▶ [REQUIRED ACTION] Begin at the first line of the records below and, please, give each line again exactly until the line with "destruct (fmt_N_digits n) as [Hne Hval]." is included.

▶ [DATASET]
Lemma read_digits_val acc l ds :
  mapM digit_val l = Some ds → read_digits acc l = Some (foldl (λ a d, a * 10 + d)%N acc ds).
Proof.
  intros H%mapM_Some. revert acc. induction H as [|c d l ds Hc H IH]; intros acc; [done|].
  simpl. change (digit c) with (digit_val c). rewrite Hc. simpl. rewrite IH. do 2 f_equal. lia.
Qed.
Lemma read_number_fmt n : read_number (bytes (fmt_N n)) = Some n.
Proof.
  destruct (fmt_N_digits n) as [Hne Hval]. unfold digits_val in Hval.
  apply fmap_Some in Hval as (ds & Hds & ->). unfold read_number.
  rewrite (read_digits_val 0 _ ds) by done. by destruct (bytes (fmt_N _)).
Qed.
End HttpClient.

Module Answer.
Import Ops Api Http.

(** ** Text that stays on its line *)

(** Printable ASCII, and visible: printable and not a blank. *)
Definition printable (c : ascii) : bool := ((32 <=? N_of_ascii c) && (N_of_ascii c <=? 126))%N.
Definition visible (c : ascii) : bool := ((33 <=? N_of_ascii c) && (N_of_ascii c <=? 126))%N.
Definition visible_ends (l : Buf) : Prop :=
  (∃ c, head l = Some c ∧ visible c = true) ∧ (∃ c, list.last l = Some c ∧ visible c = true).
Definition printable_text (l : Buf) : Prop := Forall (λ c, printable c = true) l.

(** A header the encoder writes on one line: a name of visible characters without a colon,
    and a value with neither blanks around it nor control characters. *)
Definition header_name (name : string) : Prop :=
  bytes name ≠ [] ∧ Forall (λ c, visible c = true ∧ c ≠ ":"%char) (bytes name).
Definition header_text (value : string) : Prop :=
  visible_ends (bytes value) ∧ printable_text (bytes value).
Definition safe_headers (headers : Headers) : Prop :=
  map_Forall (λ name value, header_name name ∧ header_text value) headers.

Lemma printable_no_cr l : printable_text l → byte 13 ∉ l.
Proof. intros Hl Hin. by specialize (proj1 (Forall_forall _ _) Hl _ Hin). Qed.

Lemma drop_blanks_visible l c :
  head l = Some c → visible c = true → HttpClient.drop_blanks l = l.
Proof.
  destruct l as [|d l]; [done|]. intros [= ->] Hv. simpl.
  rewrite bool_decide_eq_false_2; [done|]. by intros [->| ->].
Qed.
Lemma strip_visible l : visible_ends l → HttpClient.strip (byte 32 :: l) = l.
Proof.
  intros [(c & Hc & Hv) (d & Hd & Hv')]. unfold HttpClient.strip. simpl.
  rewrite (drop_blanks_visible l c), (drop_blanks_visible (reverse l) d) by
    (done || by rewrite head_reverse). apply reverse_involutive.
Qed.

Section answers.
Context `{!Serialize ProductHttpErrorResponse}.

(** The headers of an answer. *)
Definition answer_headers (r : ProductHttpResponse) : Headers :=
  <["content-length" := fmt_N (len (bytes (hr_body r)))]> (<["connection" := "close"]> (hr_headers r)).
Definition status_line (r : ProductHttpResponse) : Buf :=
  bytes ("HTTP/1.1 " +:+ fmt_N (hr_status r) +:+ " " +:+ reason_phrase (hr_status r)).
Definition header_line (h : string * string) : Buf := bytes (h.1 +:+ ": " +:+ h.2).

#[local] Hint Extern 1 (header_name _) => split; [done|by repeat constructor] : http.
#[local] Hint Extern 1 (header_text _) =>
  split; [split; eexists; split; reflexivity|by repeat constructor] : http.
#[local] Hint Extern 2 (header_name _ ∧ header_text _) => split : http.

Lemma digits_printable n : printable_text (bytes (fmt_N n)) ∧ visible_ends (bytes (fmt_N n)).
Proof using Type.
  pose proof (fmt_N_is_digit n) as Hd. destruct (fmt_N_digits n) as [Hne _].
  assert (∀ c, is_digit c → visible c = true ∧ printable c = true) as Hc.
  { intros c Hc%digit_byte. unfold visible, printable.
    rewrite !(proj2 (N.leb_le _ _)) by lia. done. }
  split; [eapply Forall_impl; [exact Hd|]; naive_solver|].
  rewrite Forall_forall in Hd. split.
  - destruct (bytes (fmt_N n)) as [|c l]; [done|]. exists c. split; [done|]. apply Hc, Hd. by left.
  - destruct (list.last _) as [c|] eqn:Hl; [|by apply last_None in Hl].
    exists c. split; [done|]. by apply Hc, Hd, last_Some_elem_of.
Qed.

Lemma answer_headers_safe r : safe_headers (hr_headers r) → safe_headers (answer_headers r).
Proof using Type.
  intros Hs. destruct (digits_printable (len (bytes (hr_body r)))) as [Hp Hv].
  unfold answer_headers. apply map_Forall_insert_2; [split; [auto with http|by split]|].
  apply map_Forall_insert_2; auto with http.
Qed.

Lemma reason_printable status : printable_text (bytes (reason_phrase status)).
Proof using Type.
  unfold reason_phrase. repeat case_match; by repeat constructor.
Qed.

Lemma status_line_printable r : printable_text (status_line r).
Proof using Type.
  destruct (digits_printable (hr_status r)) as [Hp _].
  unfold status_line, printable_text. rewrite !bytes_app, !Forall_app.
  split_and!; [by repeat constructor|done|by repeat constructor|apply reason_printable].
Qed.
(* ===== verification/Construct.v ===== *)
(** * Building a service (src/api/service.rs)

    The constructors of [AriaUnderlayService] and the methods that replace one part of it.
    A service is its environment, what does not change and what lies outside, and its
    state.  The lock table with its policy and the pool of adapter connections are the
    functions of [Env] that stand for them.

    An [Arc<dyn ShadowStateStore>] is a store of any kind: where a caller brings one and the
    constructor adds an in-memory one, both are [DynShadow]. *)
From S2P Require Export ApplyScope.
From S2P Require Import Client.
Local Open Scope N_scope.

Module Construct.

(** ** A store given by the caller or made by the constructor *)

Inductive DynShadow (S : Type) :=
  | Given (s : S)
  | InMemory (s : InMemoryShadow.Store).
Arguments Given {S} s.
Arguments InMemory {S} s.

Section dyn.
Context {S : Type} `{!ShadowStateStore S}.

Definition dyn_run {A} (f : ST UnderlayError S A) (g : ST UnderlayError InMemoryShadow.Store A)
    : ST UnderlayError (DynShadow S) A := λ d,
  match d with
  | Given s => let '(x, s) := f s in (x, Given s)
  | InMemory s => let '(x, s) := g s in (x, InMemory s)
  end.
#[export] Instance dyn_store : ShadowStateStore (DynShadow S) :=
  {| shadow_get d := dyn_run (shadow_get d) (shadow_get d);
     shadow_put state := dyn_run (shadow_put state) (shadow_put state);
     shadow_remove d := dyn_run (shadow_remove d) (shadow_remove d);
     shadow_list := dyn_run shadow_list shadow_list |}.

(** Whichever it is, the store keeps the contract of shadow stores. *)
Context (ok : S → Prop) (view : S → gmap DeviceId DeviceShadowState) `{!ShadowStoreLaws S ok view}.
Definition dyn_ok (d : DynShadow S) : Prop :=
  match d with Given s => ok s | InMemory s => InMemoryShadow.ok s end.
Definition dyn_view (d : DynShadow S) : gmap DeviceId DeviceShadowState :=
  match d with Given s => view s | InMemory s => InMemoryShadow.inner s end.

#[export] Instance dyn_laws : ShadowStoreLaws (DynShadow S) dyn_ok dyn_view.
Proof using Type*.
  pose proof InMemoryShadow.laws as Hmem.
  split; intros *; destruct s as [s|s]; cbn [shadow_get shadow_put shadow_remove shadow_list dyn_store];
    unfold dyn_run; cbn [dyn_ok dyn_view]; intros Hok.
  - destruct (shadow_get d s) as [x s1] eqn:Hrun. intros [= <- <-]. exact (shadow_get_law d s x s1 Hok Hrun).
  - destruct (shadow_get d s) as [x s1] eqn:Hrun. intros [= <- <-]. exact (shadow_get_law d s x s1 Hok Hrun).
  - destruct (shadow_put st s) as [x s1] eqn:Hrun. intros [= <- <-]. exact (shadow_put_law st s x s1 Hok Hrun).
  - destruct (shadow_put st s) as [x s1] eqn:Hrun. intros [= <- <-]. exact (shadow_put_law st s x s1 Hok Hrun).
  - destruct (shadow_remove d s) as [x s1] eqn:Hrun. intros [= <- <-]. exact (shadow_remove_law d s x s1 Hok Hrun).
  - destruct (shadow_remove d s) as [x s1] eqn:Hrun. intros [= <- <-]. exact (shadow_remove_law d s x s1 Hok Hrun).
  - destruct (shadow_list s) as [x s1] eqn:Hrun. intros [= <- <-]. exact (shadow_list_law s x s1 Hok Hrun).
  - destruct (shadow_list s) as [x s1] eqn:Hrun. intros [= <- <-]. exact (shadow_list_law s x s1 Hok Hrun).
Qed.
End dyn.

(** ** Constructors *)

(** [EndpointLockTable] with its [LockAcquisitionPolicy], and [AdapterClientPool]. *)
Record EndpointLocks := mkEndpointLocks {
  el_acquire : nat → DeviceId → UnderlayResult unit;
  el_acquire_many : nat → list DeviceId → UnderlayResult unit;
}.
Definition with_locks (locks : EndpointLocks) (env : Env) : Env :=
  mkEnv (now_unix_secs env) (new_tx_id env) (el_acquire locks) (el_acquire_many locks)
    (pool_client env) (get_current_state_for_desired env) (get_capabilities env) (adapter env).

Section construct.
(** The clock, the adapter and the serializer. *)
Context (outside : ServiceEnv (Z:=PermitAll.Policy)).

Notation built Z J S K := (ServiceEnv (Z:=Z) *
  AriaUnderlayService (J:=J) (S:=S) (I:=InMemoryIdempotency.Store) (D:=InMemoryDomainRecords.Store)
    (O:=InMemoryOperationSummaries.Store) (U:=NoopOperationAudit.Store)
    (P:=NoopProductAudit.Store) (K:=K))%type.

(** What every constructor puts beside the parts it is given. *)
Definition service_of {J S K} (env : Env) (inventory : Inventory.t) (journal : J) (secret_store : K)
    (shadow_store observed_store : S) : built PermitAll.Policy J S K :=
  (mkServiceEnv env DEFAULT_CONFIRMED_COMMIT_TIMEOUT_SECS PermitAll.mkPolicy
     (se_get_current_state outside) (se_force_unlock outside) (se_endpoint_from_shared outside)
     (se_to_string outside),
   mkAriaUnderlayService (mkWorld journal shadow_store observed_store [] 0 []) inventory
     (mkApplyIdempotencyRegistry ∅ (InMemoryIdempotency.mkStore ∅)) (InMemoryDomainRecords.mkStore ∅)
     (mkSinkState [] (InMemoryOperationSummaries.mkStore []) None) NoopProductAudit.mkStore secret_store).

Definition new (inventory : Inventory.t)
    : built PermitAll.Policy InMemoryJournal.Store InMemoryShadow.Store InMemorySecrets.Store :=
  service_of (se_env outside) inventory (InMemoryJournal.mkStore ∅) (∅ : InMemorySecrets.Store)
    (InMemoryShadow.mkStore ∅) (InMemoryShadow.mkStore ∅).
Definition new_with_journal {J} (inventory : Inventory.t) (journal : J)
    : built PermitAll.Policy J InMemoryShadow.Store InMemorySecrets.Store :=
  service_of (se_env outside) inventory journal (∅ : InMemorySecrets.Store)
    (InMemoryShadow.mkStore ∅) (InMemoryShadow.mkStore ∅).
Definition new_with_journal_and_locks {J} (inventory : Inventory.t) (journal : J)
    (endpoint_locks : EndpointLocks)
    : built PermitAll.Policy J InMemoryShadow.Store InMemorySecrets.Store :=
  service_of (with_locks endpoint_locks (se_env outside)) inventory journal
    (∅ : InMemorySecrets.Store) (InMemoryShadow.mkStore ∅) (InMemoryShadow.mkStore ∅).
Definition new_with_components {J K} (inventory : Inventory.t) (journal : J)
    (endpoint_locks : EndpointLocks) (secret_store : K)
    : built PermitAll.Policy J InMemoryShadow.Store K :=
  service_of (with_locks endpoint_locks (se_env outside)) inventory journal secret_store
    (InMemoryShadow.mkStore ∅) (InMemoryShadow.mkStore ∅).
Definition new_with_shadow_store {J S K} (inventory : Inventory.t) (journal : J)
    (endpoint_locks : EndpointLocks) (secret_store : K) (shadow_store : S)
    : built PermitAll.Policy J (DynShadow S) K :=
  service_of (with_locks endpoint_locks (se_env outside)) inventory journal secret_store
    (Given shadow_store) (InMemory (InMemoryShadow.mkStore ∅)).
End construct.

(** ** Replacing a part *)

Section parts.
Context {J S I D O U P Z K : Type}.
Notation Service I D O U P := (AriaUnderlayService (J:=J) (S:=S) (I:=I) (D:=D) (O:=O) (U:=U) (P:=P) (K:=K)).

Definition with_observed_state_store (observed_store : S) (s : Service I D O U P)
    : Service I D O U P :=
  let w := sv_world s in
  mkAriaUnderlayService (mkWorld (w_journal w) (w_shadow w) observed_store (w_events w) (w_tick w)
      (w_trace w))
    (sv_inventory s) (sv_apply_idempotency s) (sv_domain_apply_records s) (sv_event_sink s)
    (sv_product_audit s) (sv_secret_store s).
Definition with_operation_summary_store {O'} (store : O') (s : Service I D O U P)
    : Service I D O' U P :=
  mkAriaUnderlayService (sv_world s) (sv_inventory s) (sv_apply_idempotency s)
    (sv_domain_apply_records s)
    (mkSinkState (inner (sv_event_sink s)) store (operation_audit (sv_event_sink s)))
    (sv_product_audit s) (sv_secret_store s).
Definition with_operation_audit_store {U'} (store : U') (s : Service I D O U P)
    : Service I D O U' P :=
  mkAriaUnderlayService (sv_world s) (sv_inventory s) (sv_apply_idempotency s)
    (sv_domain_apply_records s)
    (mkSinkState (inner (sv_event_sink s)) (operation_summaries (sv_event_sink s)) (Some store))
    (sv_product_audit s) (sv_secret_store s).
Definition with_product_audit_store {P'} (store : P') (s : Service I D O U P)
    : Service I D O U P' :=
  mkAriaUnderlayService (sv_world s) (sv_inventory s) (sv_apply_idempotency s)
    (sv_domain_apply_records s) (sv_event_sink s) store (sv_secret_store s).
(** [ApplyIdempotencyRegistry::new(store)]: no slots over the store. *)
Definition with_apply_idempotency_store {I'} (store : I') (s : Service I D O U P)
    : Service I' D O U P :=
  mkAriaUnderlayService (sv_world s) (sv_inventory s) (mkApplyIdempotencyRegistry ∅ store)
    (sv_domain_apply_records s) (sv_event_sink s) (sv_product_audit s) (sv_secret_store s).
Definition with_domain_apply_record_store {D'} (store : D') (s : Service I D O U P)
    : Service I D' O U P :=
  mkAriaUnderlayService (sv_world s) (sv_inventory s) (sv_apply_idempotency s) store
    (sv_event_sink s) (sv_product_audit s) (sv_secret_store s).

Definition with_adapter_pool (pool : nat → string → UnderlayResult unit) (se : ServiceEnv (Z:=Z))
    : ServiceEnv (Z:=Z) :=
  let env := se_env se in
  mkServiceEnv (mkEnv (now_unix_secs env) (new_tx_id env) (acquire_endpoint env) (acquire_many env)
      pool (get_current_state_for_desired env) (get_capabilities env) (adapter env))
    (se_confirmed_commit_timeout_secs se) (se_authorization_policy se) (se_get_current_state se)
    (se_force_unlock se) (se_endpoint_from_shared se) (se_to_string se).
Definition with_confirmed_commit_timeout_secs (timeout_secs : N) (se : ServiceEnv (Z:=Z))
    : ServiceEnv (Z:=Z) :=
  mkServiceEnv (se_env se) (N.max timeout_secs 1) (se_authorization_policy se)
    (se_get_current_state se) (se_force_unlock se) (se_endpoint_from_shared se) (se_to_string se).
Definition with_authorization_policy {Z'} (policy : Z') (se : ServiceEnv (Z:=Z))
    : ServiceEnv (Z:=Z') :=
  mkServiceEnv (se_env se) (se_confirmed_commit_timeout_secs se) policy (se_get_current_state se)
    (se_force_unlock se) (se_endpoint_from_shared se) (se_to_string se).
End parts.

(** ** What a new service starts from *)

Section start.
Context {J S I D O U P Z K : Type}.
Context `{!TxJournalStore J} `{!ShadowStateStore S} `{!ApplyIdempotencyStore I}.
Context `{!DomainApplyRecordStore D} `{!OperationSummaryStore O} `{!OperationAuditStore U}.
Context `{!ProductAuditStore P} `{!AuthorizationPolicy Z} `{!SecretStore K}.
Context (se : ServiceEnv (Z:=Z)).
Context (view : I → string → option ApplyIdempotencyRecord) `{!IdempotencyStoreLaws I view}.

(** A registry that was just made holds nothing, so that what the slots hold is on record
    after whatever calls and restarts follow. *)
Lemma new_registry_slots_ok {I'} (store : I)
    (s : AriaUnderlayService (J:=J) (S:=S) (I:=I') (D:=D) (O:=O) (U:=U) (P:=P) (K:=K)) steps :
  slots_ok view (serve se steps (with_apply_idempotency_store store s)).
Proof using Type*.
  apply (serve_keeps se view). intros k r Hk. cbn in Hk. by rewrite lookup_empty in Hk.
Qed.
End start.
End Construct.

▶ [TASK RESPONSE]
Lemma read_digits_val acc l ds :
  mapM digit_val l = Some ds → read_digits acc l = Some (foldl (λ a d, a * 10 + d)%N acc ds).
Proof.
  intros H%mapM_Some. revert acc. induction H as [|c d l ds Hc H IH]; intros acc; [done|].
  simpl. change (digit c) with (digit_val c). rewrite Hc. simpl. rewrite IH. do 2 f_equal. lia.
Qed.
Lemma read_number_fmt n : read_number (bytes (fmt_N n)) = Some n.
Proof.
  destruct (fmt_N_digits n) as [Hne Hval]. unfold digits_val in Hval.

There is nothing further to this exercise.